Par ailleurs, le parti pris de la réalisation scénographique penchera du côté de la bande dessinée plutôt que de celui du réalisme ; ce qui aura pour conséquence de placer les comédiens dans une certaine fébrilité de type cinéma muet et ainsi de susciter une atmosphère similaire à celle des Max brothers.

Daniel Colas s’est ainsi orienté vers une réalisation délibérément différente de son « Hollywood » et c’est donc dans une perspective davantage ludique que paranoïaque que ses personnages semblent interagir en mettant en valeur leur subjectivité respective totalement contre-performante.

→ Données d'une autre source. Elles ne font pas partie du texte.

Lemma morecore_run fuel n bs s :
  heap_ok base bs s → 0 < n → UNIT * n < 2 ^ 31 → brk (h_kern s) + UNIT * Z.max n MINALLOC < 2 ^ 40 → (length bs < fuel)%nat →
  let N := Z.max n MINALLOC in
  ∃ s', brk (h_kern s) <= brk (h_kern s') ∧
    (morecore fuel n s = Ret 0 s' ∧ heap_ok base bs s' ∧ (∀ a, a < brk (h_kern s) → rd8 (h_mem s') a = rd8 (h_mem s) a) ∨
     morecore fuel n s = Ret (h_freep s') s' ∧ heap_ok base (insert_block (brk (h_kern s), N) bs) s' ∧
       brk (h_kern s') = brk (h_kern s) + UNIT * N ∧
       ∀ a, a < brk (h_kern s) → ¬ cover bs a → ¬ (base <= a < base + UNIT) → rd8 (h_mem s') a = rd8 (h_mem s) a).
Proof.
  intros H Hn Hi Hb Hf. cbv zeta. pose proof (ho_top _ _ _ H) as Htop. pose proof (ho_base _ _ _ H) as Hb0.
  unfold morecore. replace (if n <? MINALLOC then MINALLOC else n) with (Z.max n MINALLOC)
    by (destruct (Z.ltb_spec n MINALLOC); lia). set (N := Z.max n MINALLOC) in *. unfold MINALLOC in *. cbv zeta.
  rewrite i32_small by lia. destruct (sbrk_ok (UNIT * N) (h_kern s) (h_mem s)) as (p & k' & m' & E & Hm & Hk & Hp); [lia|lia|lia|].
  set (s1 := Heap m' (h_freep s) k'). assert (H1 : heap_ok base bs s1) by (apply heap_ok_grow; [done|done|lia]).
  assert (E1 : zoom of_kern (sbrk (UNIT * N)) s = Ret p s1) by (rewrite (zoom_ok of_kern _ s _ _ E); done).
  destruct (decide (p = 0)) as [->|Hp0].
  - exists s1. split; [cbn; lia|]. left. by rewrite (pbind_ok _ _ _ _ _ E1).
  - destruct Hp as [|[-> Hk']]; [done|]. set (b := brk (h_kern s)) in *.
    set (s2 := set_mem (st64 m' (b + 8) N) s1).
    assert (H2 : heap_ok base bs s2).
    { pose proof H1 as [HL Hfp Hsp _ Ht1]. split; try done. cbn [h_mem s2 set_mem]. eapply links_ext; [|exact HL].
      intros x a Hx Ha. apply rd8_st_other. destruct (heap_in base bs s x H Hx) as (_ & ? & _). fold b in H0. lia. }
    assert (Hh : held base bs s2 b N).
    { split; cbn; [lia|lia|lia|rewrite ld_st_eq; apply word64; lia|]. intros a Ha Hc.
      pose proof (spaced_cover _ _ _ _ (ho_spaced _ _ _ H) Hc). unfold in_block in Ha. cbn [fst snd] in Ha. fold b in H0. lia. }
    destruct (free_run base fuel b N bs s2 H2 Hh Hf) as (m3 & p3 & E3 & H3 & F3). exists (Heap m3 p3 k').
    split; [cbn; lia|]. right. split_and!; [|done|done|].
    + rewrite (pbind_ok _ _ _ _ _ E1), (proj2 (Z.eqb_neq b 0)) by lia.
      rewrite (pbind_ok _ _ _ _ _ (set_size_run b N s1 ltac:(lia))). change (set_mem _ s1) with s2.
      rewrite hdr_add_small by lia. rewrite (pbind_ok _ _ _ _ _ E3). done.
    + intros a Ha Hc Hab. cbn [h_mem]. rewrite F3 by (done || lia). cbn [h_mem s2 set_mem].
      rewrite rd8_st_other by lia. by apply Hm.
Qed.

(** [malloc] may be called: the ring is in order, or there is none yet. *)
Definition malloc_ready bs s : Prop :=
  heap_ok base bs s ∨ h_freep s = 0 ∧ bs = [] ∧ 0 < base ∧ base + UNIT <= brk (h_kern s) < 2 ^ 40.

Lemma malloc_start bs s : malloc_ready bs s → ∃ s1, heap_ok base bs s1 ∧ h_kern s1 = h_kern s ∧
  (if h_freep s =? 0 then set_freep base ;; set_ptr base base ;; set_size base 0 else ret tt)%prog s = Ret tt s1 ∧
  ∀ a, ¬ (base <= a < base + UNIT) → rd8 (h_mem s1) a = rd8 (h_mem s) a.
Proof.
  intros [H|(-> & -> & Hb0 & Htop)].
  - exists s. split_and!; try done. rewrite (proj2 (Z.eqb_neq _ _)); [done|]. pose proof (ho_freep _ _ _ H) as Hf.
    apply list_elem_of_fmap in Hf as (x & -> & Hx). destruct (heap_in base bs s x H Hx). pose proof (ho_base _ _ _ H). lia.
  - rewrite Z.eqb_refl. unfold set_freep. rewrite pbind_modify.
    rewrite (pbind_ok _ _ _ _ _ (set_ptr_run base base _ ltac:(lia))), (set_size_run base 0 _ ltac:(lia)).
    eexists. split; [|split; [|split; [done|]]]; [|done|].
    + split; cbn; try done; [|constructor]. split_and!; [rewrite ld_st_disj by lia; rewrite ld_st_eq; apply word64; lia| |done].
      rewrite ld_st_eq. done.
    + intros a Ha. cbn. by rewrite !rd8_st_other by lia.
Qed.
End growing.

(** ** The allocator *)

Section outcome.
Context {K : Type} {HS : Sbrk K} {HSok : SbrkOk K} (base : Z).
Implicit Types (s : heap (K := K)) (bs : list block) (b c n k r : Z).

(** [malloc] returned [r]: NULL, or a block of [n] units that were free or come
    from the kernel. Blocks in use stay in use, apart from the new one, with
    their bytes unchanged. *)
Record malloc_post nbytes n bs s r bs' s' : Prop := {
  mp_heap : heap_ok base bs' s';
  mp_others : ∀ c k, held base bs s c k → held base bs' s' c k ∧
    (∀ a, in_block (c, k) a → rd8 (h_mem s') a = rd8 (h_mem s) a) ∧
    (r ≠ 0 → ∀ a, in_block (c, k) a → ¬ in_block (r - UNIT, n) a);
  mp_result :
    r = 0 ∧ bs' = bs ∧ Forall (λ x, x.2 < n) bs ∨
    r ≠ 0 ∧ nbytes <= UNIT * (n - 1) ∧ held base bs' s' (r - UNIT) n ∧
    (∀ a, cover bs a ∨ brk (h_kern s) <= a < brk (h_kern s') ↔ cover bs' a ∨ in_block (r - UNIT, n) a) ∧
    (Exists (λ x, n <= x.2) bs → h_kern s' = h_kern s)
}.

(** A block taken from free blocks [bs2] that hold no byte in use. *)
Lemma post_taken nbytes n bs s bs2 s2 s' bs' b :
  nbytes <= UNIT * (n - 1) → base + UNIT <= brk (h_kern s) → taken base bs2 s2 b n bs' s' → h_kern s' = h_kern s2 → brk (h_kern s) <= brk (h_kern s2) →
  (∀ a, cover bs2 a ↔ cover bs a ∨ brk (h_kern s) <= a < brk (h_kern s2)) →
  (∀ a, a < brk (h_kern s) → ¬ cover bs a → ¬ (base <= a < base + UNIT) → rd8 (h_mem s2) a = rd8 (h_mem s) a) →
  (Exists (λ x, n <= x.2) bs → h_kern s2 = h_kern s) → malloc_post nbytes n bs s (b + UNIT) bs' s'.
Proof.
  intros Hsz Hb [T1 T2 T3 T4] Hk Hle Hc Hm Hex. pose proof (held_low _ _ _ _ _ T2). pose proof (ho_base _ _ _ T1).
  split; [done| |]; replace (b + UNIT - UNIT) with b by lia.
  - intros c k Hh. assert (Hout : ∀ a, in_block (c, k) a → ¬ cover bs2 a).
    { intros a Ha [Hca|Hca]%Hc; [by apply (held_clear _ _ _ _ _ Hh a)|]. pose proof (held_top _ _ _ _ _ Hh).
      unfold in_block in Ha. cbn [fst snd] in Ha. lia. }
    destruct (held_kept base bs s bs' s' c k) as [K1 K2]; [lia|by rewrite Hk|done| | |].
    + intros a Ha Hca Hab. rewrite T4; [by apply Hm| |done]. rewrite Hc. intros [?|?]; [done|lia].
    + intros a Ha Hca. apply (Hout a Ha), T3. by left.
    + split_and!; [done|done|]. intros _ a Ha Hin. apply (Hout a Ha), T3. by right.
  - right. split_and!; [lia|done|done| |by rewrite Hk]. intros a. rewrite <- T3, Hc, Hk. done.
Qed.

Lorànt Deutsch compose un scénariste hypocondriaque, excédé dès qu’il est envisagé de retoucher à son écriture ; Jérôme Anger un producteur toujours prêt à se dénier afin de perpétuer son train de vie ; Vincent Winterhalter l’acteur quasiment « has been » mais qui n’a rien vu venir.

Par ailleurs, adulescent attardé, celui-ci se laisse aisément cornaquer par Solange, sa mère pathologiquement égocentrique alors que Sabine, à la recherche d’une harmonie familiale, stigmatise les réactions velléitaires de Pierre.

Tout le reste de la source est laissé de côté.